= Work item =
Set down exactly the first line of the entries and every line after it, through the line with "record, [Sor]; a".

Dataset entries
○ ○ ○

(** * Smart order routing coordination: the [useSor] composable

    A shallow embedding of the trade orchestrator ([useSor]) of the
    front end: quote recomputation ([handleAmountChange]), post-quote
    refinement ([updateTradeAmounts]), price impact ([calcPriceImpact]),
    slippage limits ([getMaxIn], [getMinOut], [getQuote]) and execution
    ([trade], [txHandler]).

    Layout: the JavaScript values the composable computes with (numbers,
    decimal strings, big integers), the reactive state, a small program
    monad with its two semantics (straight-line and interleaved), the
    functions of the composable, and then the properties.

    Conventions.
    - A JavaScript [number] is a binary64 value ([spec_float]); a
      [BigNumber] is an integer; a string is a [string].
    - The refs of the composable and the module-level [state] are one
      record, [Sor]; a function of the composable is a program that reads
      and writes it, calls collaborators and is suspended at each [await].
    - Collaborators that only answer questions (token registry, prices,
      formatting, configuration) are a [World]; those that act (routing
      engine, wrap adapter, chain, telemetry) are calls answered by an
      [oracle], with a value or with a thrown error.
    - Logging to the console is left out; [onMounted], [initSor] and
      [fetchPools] only start the functions modelled here. *)

From Stdlib Require Import ZArith List String Ascii Bool Lia.
From Stdlib Require Import Floats.SpecFloat.
From Stdlib Require Import Numbers.DecimalString.
Import ListNotations.

Local Open Scope string_scope.
Local Open Scope Z_scope.

(** ** Errors and fallible computations *)

(** A thrown JavaScript [Error]; only its [message] is ever observed. *)
Record JsError : Type := mkError { message : string }.

Inductive fallible (A : Type) : Type :=
| Ok (a : A)
| Err (e : JsError).
Arguments Ok {A} a.
Arguments Err {A} e.

Definition rbind {A B} (r : fallible A) (f : A -> fallible B) : fallible B :=
  match r with
  | Ok a => f a
  | Err e => Err e
  end.

Definition throwError {A} (msg : string) : fallible A := Err (mkError msg).

(** ** Characters and digit strings *)

Module Chars.

Definition is_digit (c : ascii) : bool :=
  let n := nat_of_ascii c in (48 <=? n)%nat && (n <=? 57)%nat.

Definition digit_value (c : ascii) : Z := Z.of_nat (nat_of_ascii c) - 48.

(** Value of a hexadecimal digit, when [c] is one. *)
Definition hex_value (c : ascii) : option Z :=
  let n := nat_of_ascii c in
  if (48 <=? n)%nat && (n <=? 57)%nat then Some (Z.of_nat n - 48)
  else if (97 <=? n)%nat && (n <=? 102)%nat then Some (Z.of_nat n - 87)
  else if (65 <=? n)%nat && (n <=? 70)%nat then Some (Z.of_nat n - 55)
  else None.

(** Tab, line feed, vertical tab, form feed, carriage return, space. *)
Definition is_space (c : ascii) : bool :=
  let n := nat_of_ascii c in
  ((9 <=? n)%nat && (n <=? 13)%nat) || (n =? 32)%nat.

Definition all_digits (l : list ascii) : bool := forallb is_digit l.

(** Reads a digit list in radix [r]; [None] on a foreign character. *)
Fixpoint value_in_radix (r : Z) (acc : Z) (l : list ascii) : option Z :=
  match l with
  | [] => Some acc
  | c :: l' =>
      match hex_value c with
      | Some d => if d <? r then value_in_radix r (acc * r + d) l' else None
      | None => None
      end
  end.

(** Decimal value of a list of digits (0 for the empty list). *)
Definition decimal_value (l : list ascii) : Z :=
  fold_left (fun acc c => acc * 10 + digit_value c) l 0.

(** Decimal digits of a natural number, without leading zeros
    (["0"] for zero), as [BigNumber.toString] prints them. *)
Definition digits_of_Z (n : Z) : string :=
  NilZero.string_of_uint (N.to_uint (Z.to_N n)).

Fixpoint zeros (n : nat) : string :=
  match n with
  | O => ""
  | S n' => String "0" (zeros n')
  end.

Fixpoint drop_while {A} (p : A -> bool) (l : list A) : list A :=
  match l with
  | [] => []
  | c :: l' => if p c then drop_while p l' else l
  end.

Definition trim (l : list ascii) : list ascii :=
  rev (drop_while is_space (rev (drop_while is_space l))).

(** Splits at the first character satisfying [p] (which is dropped);
    the second component is [None] when there is none. *)
Fixpoint split_at {A} (p : A -> bool) (l : list A) : list A * option (list A) :=
  match l with
  | [] => ([], None)
  | c :: l' =>
      if p c then ([], Some l')
      else let '(a, b) := split_at p l' in (c :: a, b)
  end.

Definition is_char (c d : ascii) : bool := Ascii.eqb c d.

End Chars.

(** ** JavaScript numbers

    A [number] is an IEEE 754 binary64 value; the canonical members of
    [spec_float] at precision 53.  Conversions from decimal numerals round
    to nearest, ties to even, as [Number(...)] does. *)

Module JS.

Definition number : Type := spec_float.

Definition prec : Z := 53.
Definition emax : Z := 1024.

Definition zero : number := S754_zero false.
Definition NaN : number := S754_nan.

(** The number nearest to the rational [n / d]. *)
Definition of_ratio (neg : bool) (n d : positive) : number :=
  SFdiv prec emax (S754_finite neg n 0) (S754_finite false d 0).

(** The number nearest to [m * 10 ^ e] (with the sign [neg]). *)
Definition of_decimal (neg : bool) (m : Z) (e : Z) : number :=
  match m with
  | Zpos p =>
      if 0 <=? e then of_ratio neg (p * Z.to_pos (10 ^ e)) 1
      else of_ratio neg p (Z.to_pos (10 ^ (- e)))
  | _ => S754_zero neg
  end.

Definition of_Z (z : Z) : number := of_decimal (z <? 0) (Z.abs z) 0.

Definition add (x y : number) : number := SFadd prec emax x y.
Definition div (x y : number) : number := SFdiv prec emax x y.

○ ○ ○

= Exercise answer =
(** * Smart order routing coordination: the [useSor] composable

    A shallow embedding of the trade orchestrator ([useSor]) of the
    front end: quote recomputation ([handleAmountChange]), post-quote
    refinement ([updateTradeAmounts]), price impact ([calcPriceImpact]),
    slippage limits ([getMaxIn], [getMinOut], [getQuote]) and execution
    ([trade], [txHandler]).

    Layout: the JavaScript values the composable computes with (numbers,
    decimal strings, big integers), the reactive state, a small program
    monad with its two semantics (straight-line and interleaved), the
    functions of the composable, and then the properties.

    Conventions.
    - A JavaScript [number] is a binary64 value ([spec_float]); a
      [BigNumber] is an integer; a string is a [string].
    - The refs of the composable and the module-level [state] are one
      record, [Sor]; a function of the composable is a program that reads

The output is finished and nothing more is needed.